## [Required action]
Which lines run from the start of the data below to the line containing "no operation reads"? Set them down exactly, with none added.

## [Material for this task]
_____

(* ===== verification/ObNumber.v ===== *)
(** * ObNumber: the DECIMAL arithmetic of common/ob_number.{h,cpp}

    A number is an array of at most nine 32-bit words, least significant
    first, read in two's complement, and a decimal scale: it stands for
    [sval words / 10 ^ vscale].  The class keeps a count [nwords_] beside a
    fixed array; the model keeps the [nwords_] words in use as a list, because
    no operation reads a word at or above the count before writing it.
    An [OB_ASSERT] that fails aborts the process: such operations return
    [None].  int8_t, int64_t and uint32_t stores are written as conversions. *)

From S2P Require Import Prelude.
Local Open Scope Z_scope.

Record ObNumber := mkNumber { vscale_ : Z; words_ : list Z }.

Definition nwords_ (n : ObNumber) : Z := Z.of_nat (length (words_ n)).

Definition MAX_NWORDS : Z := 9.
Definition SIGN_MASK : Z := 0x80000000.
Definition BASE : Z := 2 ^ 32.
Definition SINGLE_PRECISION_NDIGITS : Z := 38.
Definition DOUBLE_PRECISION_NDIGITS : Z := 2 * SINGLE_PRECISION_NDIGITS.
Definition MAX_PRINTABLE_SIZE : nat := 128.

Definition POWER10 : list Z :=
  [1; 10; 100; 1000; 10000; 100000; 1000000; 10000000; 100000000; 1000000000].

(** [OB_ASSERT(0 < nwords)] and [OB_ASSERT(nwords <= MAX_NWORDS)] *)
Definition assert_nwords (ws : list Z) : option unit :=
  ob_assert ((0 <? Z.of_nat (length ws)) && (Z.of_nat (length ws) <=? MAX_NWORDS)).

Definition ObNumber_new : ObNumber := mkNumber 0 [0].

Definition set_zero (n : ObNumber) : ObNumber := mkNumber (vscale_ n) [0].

_____

## [Exercise answer]
(* ===== verification/ObNumber.v ===== *)
(** * ObNumber: the DECIMAL arithmetic of common/ob_number.{h,cpp}

    A number is an array of at most nine 32-bit words, least significant
    first, read in two's complement, and a decimal scale: it stands for
    [sval words / 10 ^ vscale].  The class keeps a count [nwords_] beside a
    fixed array; the model keeps the [nwords_] words in use as a list, because
    no operation reads a word at or above the count before writing it.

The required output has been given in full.